(* ===== verification/Replay.v ===== *)
(** * Replay: static configuration

    Models [src/crates/api/src/replay.rs] and [schemas/config_file.rs].  Replaying a file is
    one [task] with many dispatches; [run_alone] drives a task when nothing else talks to
    the controller, which is the situation at start-up.  The JSON parser is a class. *)

From stdpp Require Import base numbers list option gmap strings.
From Stdlib Require Import ZArith Lia.
From S2P Require Import Prelude Text Schemas Controller Api Loader.

Local Open Scope Z_scope.
Local Open Scope squib_scope.

(** ** The static configuration *)

Inductive SquibNetworkMode := NetShared | NetBridged | NetHost | NetUserspace.

Record SquibExtension := mkExtension {
  sx_network : option SquibNetworkMode;
  sx_vsock_tsi : bool;
  sx_gvproxy_path : option (list Z);
  sx_macos_sandbox_profile : option (list Z)
}.

Section replay.
Context `{J : SerdeJson}.

Record ConfigFile := mkConfigFile {
  cf_boot_source : option RawBootSourceConfig;
  cf_drives : list RawDriveConfig;
  cf_machine_config : option RawMachineConfig;
  cf_cpu_config : option RawCpuConfig;
  cf_network_interfaces : list RawNetworkInterfaceConfig;
  cf_vsock : option RawVsockConfig;
  cf_mmds_config : option RawMmdsConfig;
  cf_mmds : option JsonValue;
  cf_balloon : option RawBalloonConfig;
  cf_entropy : option RawEntropyConfig;
  cf_serial : option RawSerialConfig;
  cf_pmem : list RawPmemConfig;
  cf_hotplug_memory : option RawHotplugMemoryConfig;
  cf_logger : option RawLoggerConfig;
  cf_metrics : option RawMetricsConfig;
  cf_squib : SquibExtension
}.

(** [serde_json::Error] is known by its text. *)
Inductive ReplayError :=
  | ReplayIo (path : list Z) (source : Text.IoError)
  | ReplayParse (path source : list Z)
  | MissingBootSource
  | CollectionCap (field : list Z) (max : Z)
  | Validation (msg : list Z)
  | ReplayDispatch (label : list Z) (source : ApiError)
  | ReplayFault (label : list Z) (status : Z) (fault_message : list Z).

(** [serde_json::from_slice::<ConfigFile>]. *)
Class ConfigParser := parse_config : list Z -> result (list Z) ConfigFile.

Definition parse_config_file {Fs} `{!HostFs Fs, !ConfigParser} (fs : Fs) (path : list Z)
  : result ReplayError ConfigFile :=
  let? bytes := map_err (ReplayIo path) (fs_read fs path) in
  let? cfg := map_err (ReplayParse path) (parse_config bytes) in
  Ok cfg.

(** ** Replay *)

Definition task_map_err {E F A} (f : E -> F) (t : task (result E A)) : task (result F A) :=
  task_bind t (fun r => Done (map_err f r)).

***

*Your instructions*
Out of the data above, return each line where the word "Local" can be found.

*Task result*
Local Open Scope Z_scope.
Local Open Scope squib_scope.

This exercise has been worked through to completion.